When Maerzluft talks about brewing, there is a lot of science talk mixed with poetry: awakening rhizomes on the barley, or exploding yeast death—apparently, that’s how yeast die, and it’s bad for beer when it happens. But Ask Maerzluft the ale scientist about the secret to Mountaineer’s success, and you get a decidedly unscientific response: Quaffability.
“When you go into a pub, you’ll have one. Then you’ll have another,” he said. The idea is to appeal to both the seasoned craft-beer drinker and to people accustomed to the lighter-bodied beers typically brewed by the big commercial outfits. “Our nut brown ale is our most popular ale,” he said. It’s meant to be rich, dark, and full-bodied, but easy on the palate. A stout ale should complement a meal, Maerzluft said, not be the meal. Maerzluft tries to brew a range of ales that offer rich and varied flavors, but leave a little room for another. And for people who like the light, crispness of a lager beer, there is Mountaineer lager.

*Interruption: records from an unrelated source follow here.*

(* ===== verification/Session.v ===== *)
(** A peer's session with a relay ([NativeWebSocketSyncState] of
[src/src/native_sync.rs] and its handlers): sending local operations until they are
acknowledged, applying those of others, answering requests, watches on both sides,
authentication of peers.

The routes handed to the socket are the list [outbound], what the subscribers of
watches are given the list [watch_messages].  Serialization, hashes, randomness, the
local user's key and what follows a change of the database ([finalize_change]: writing
back, notifying) are the parameters of [SessionEnv]; each handler runs to its end, as
the locks of the source are not held across its awaits on anything but sends. *)
From stdpp Require Import base gmap sets list strings sorting.
From Stdlib Require Import ZArith Lia.
From S2P Require Import Prelude Clock Value Crdt Merge OpQueue RelIndex Paths Records Keys Engine Input Inner Read View Query Traversal InnerWf Tx Db SessionAuth Protocol Change Scan Router AppRoute Serve Relay.

(** * State *)

Section session.
Context `{Codec, Env, W : !Wire, Sv : !Services, RE : !RouteEnv, Sg : !Signatures}.

Inductive SyncFrame :=
  | FSync (from message_id : string) (ops : list Operation)
  | FAck (from message_id : string) (applied : nat).

Record OutboundSync := mkOutbound { ob_encoding : string; ob_payload : json; ob_target : RouteTarget }.

Record PendingWatchSequence := mkPendingWatch {
  pw_sequence : Z;
  pw_initial : bool;
  pw_accumulator : PullAccumulator
}.

Record OutgoingWatch := mkOutgoing {
  ow_peer : string;
  ow_kind : PullRequestKind;
  ow_pending : option PendingWatchSequence;
  ow_delivered : option Z
}.

Record IncomingWatch := mkIncoming {
  iw_peer : string;
  iw_kind : PullRequestKind;
  iw_interest : option string;
  iw_next : Z;
  iw_hash : option string
}.

Record RemoteWatchMessage := mkWatchMessage { wm_initial : bool; wm_result : RemoteResult }.

Record SyncState := mkSync {
  db : Inner;
  router : Router;
  transport_kind : RouteTransportKind;
  applications : ApplicationRouteBus;
  session_name : string;
  session_auth : SessionAuthConfig;
  connected : bool;
  next_message_seq : Z;
  inflight : gmap string OutboundSync;
  pull_requests : Requests;
  outgoing_watches : gmap string OutgoingWatch;
  incoming_watches : gmap string IncomingWatch;
  recommendations : gmap string PeerRecommendation;
  pending_auth_challenges : gmap string AuthChallenge;
  pending_auth_peers : gmap string PeerPresence;
  verified_identities : gmap string VerifiedIdentity;
  outbound : list RouteEnvelope;
  watch_messages : list (string * (RemoteWatchMessage + string))
}.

Now that Mountaineer has attracted loyal customers, Maerzluft said the company can think about other aspects of its business. “We would like to buy more of our supplies from local vendors,” he said. “But we haven’t been able to find the sources yet.”
A craft brewery like Mountaineer needs only a few employees to crank out a few thousand gallons of beer a month. But it has to buy supplies to bottle, and package all that brew—there is more money in packaging than in ingredients. There are bottles, boxes, labels, bottle caps, cartons, shrink wrap, and more. “We buy everything we can from local vendors, but we’d really like to source the materials themselves closer to home, too.”
Environmental considerations are also on Maerzluft’s mind. Brewing beer, for example, requires completely sanitary conditions. Cleaning 20- and 40-barrel tanks is a messy business. Right now, all the waste water goes down the drain. “Once we get to a certain size, we’ll have the margins to install our own filtration system, so all our cleaning water will be purified,” he said. For now, they communicate regularly with the city water department, which monitors the gray water Mountaineer sends to the sewage system. The regular monitoring enables Mountaineer to modify their cleaning regimen as needed.
Current measures to lower the brewer’s ecological footprint include a heat exchanger that captures heat from the cooling wert and re-uses it to boil the next batch. And most of the hops Maerzluft uses are organically grown.
“We give our spent yeast to a local farmer,” said Maerzluft. “He feeds it to his cattle, and his customers love the results. He jokes he’s halfway to Kobe beef: He feeds them spent brewers yeast and he adds a little beer to the feed. He’s only missing the massage and the classical music.”
Local home brewers also line up to take some of the spent yeast. It’s still got life enough for home brew, but not for the exacting standards of a commercial craft brewer.
Brewing beer might sound like a dream job to a lot of people (okay, to a lot of guys), but for Maerzluft and crew it’s serious business, with the same tight margins and cash-flow problems as any other business. Home brewers and ale aficionados know about the current worldwide hop shortage. It’s hit craft brewers particularly hard. “We had to buy an entire year of hops at one time, and we had to buy what was available,” said Maerzluft. “That was $35,000 worth of hops to pay for and store.”
For now, Mountaineer’s business planning is paying off. They are about to add even more brewing capacity. They are running out of floor space for brewing, but there is one huge space they could tap for expansion. Their huge cold-storage warehouse is practically empty. “We ship it out as fast as we can bottle it,” said Maerzluft.